*Purpose: Kidney transplant (KT) recipients with failed allografts constitute nearly 12% of the current waitlist in the US. Sensitization as a result of graft failure (GF) leads to longer wait-times and lower repeat KT rates. In addition, repeat KT in the setting of preexisting DSA may contribute to worse outcomes. This study explored factors affecting sensitization following GF.

*Methods: Inclusion criteria included 1) index KT between 7/2009 and 6/2019, 2) GF between 1/2016 and 6/2020, and 3) repeat transplant evaluation including cPRA analysis after GF. The most recent available cPRA value was used for analysis. Among those with pre-index KT cPRA of ≤ 50, analyses were done to identify risk factors for 1) increase in cPRA (delta cPRA) of ≥ 50-points, and 2) sensitization to cPRA of ≥ 98.

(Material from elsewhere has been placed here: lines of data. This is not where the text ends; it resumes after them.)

(* ===== verification/Mobility.v ===== *)
(** * Tracking area update and S1 handover, end to end

    The procedures the eNB's commands TAU and HO start, across the eNB, the
    MME and the S-GW ([enb_node.cpp], [mme_node.cpp], [sgw_node.cpp]). *)

From S2P Require Import Prelude Tlv Framing Text NodeEnv NasEps S1ap UeStore Metrics Hss Pcrf Pgw Sgw Mme Enb Epc.
#[local] Open Scope Z_scope.

#[local] Opaque generateAuthVectors enc_message.

(** ** The messages *)

Definition ids_fields (id eid : Z) : list field := [FU32 MME_UE_S1AP_ID id; FU32 ENB_UE_S1AP_ID eid].
Definition tau_fields (id eid imsi : Z) : list field :=
  ids_fields id eid ++ [FU64 TAU_IMSI imsi; FU8 TAU_UPDATE_TYPE 0].
Definition tau_accept_fields (id eid : Z) : list field := ids_fields id eid ++ [FU8 TAU_UPDATE_TYPE 0].
Definition ho_required_fields (id eid imsi : Z) : list field :=
  ids_fields id eid ++ [FU64 TAU_IMSI imsi; FU8 HO_TYPE 0; FU8 HO_CAUSE 0].
Definition ho_request_fields (id eid : Z) : list field := ids_fields id eid ++ [FU8 HO_TYPE 0].
Definition ho_teid_fields (id eid teid : Z) : list field :=
  ids_fields id eid ++ [FU32 HO_ENB_TEID_NEW teid].
Definition ho_status_fields (id eid ul dl : Z) : list field :=
  ids_fields id eid ++ [FU32 HO_PDCP_SN_UL ul; FU32 HO_PDCP_SN_DL dl].
Definition release_fields (id eid : Z) : list field := ids_fields id eid ++ [FU8 HO_CAUSE 0].

Ltac mob_fields :=
  unfold tau_fields, tau_accept_fields, ho_required_fields, ho_request_fields, ho_teid_fields,
    ho_status_fields, release_fields, ids_fields; cbn [app].

(** Well formed, and in a frame. *)
Ltac mob_ok :=
  mob_fields;
  first [rewrite enc_message_size; cbn [sum_list_with field_size length]; lia | wf_fields; lia].

(** ** The MME's turns *)

Section MmeTurns.
Context {W : Type} `{Env W} {I : W -> Prop} {out : W -> list bytes}
  {vectors : Z -> AuthVectors} {pool : W -> Z} `{!MmePeers W I out vectors pool}.

(** A turn that leaves the world as good, with [fs] more for the eNB. *)
Definition turn (payload : bytes) (s : MmeNode) (w : W) (s' : MmeNode) (fs : list bytes) : Prop :=
  exists w', mme_receive payload (s, w) = Ok (tt, (s', w')) /\ I w' /\ pool w' = pool w
             /\ out w' = out w ++ fs.
Lemma records_app (l1 l2 : list (Z * bytes)) : records (l1 ++ l2) = records l1 ++ records l2.
Proof. unfold records. rewrite map_app, concat_app. reflexivity. Qed.

Lemma read_records_spec (l : list (Z * bytes)) (fuel : nat) :
  Forall (fun '(_, f) => Z.of_nat (length f) < 2 ^ 32) l -> (length (records l) < fuel)%nat ->
  read_records fuel (records l) = Some (map snd l).
Proof.
  intros Hl. revert fuel. induction Hl as [|[us f] l Hf Hl IH]; intros fuel Hfuel.
  - destruct fuel; [lia|reflexivity].
  - unfold records in *. cbn [map concat] in *.
    rewrite u32_small by (unfold in_u; lia). rewrite <- app_assoc.
    set (tail := concat _) in *. unfold record_header, le32 in *. cbn [app] in *.
    destruct fuel as [|fuel]; [cbn in Hfuel; lia|]. cbn [read_records].
    change (from_le32 _ _ _ _) with (from_le32 (u8 (Z.of_nat (length f)))
      (u8 (Z.shiftr (Z.of_nat (length f)) 8)) (u8 (Z.shiftr (Z.of_nat (length f)) 16))
      (u8 (Z.shiftr (Z.of_nat (length f)) 24))).
    rewrite le32_roundtrip by (unfold in_u; lia). rewrite Nat2Z.id.
    replace (_ <? _)%nat with false by (symmetry; apply Nat.ltb_ge; rewrite length_app; lia).
    rewrite take_app_length, drop_app_length, IH; [reflexivity|].
    cbn [length] in Hfuel. rewrite !length_app in Hfuel. lia.
Qed.

(** ** What each operation adds to the file *)

Definition good (f : bytes) : Prop := ip_ok f /\ Z.of_nat (length f) < 2 ^ 32.

(** An open writer with sound counters. *)
Definition ready (w : PcapWriter) : Prop := open_ w = true /\ in_u 32 (pkt_id_ w).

*Results: 55 KTs, 14% of which were simultaneous pancreas kidney transplants, met our inclusion criteria. Median (range) pre-index KT cPRA was 0 (0-100), post-GF cPRA was 85 (0-100), and time from GF to most recent cPRA was 14.5 months (1.5-50.8). Most patients were on triple immunosuppression prior to GF. Steroids were continued in 85%, calcineurin inhibitor (CNI) in 58%, and antimetabolite in 31%. Among 45 KTs with pre-transplant cPRA ≤ 50, univariate analysis showed that those with delta cPRA ≥ 50 were less likely to be SPK recipients (4% vs 32%, p=0.02), and less likely to have been continued on steroid (65% vs 100%, p=0.004), CNI ( 30% vs 86%, p<0.001), or antimetabolite after GF (17% vs 50%, p=0.03). There was no difference in age, sex, race, blood type, ESKD etiology, HLA mismatches, induction or maintenance immunosuppression, time from transplant to GF or nephrectomy rates between the two groups. Ongoing CNI use after GF was protective against delta cPRA ≥ 50 (Odds ratio (OR) 0.12, p=0.02), and benefit associated with ongoing steroid approached statistical significance (OR 0.13, p=0.07). Using delta cPRA as a continuous variable, linear regression modeling yielded similar results for ongoing CNI use (p=0.003) and ongoing steroid use (p=0.03). In another analysis evaluating sensitization to cPRA ≥ 98, ongoing CNI use was the only protective variable (OR 0.07, p=0.009).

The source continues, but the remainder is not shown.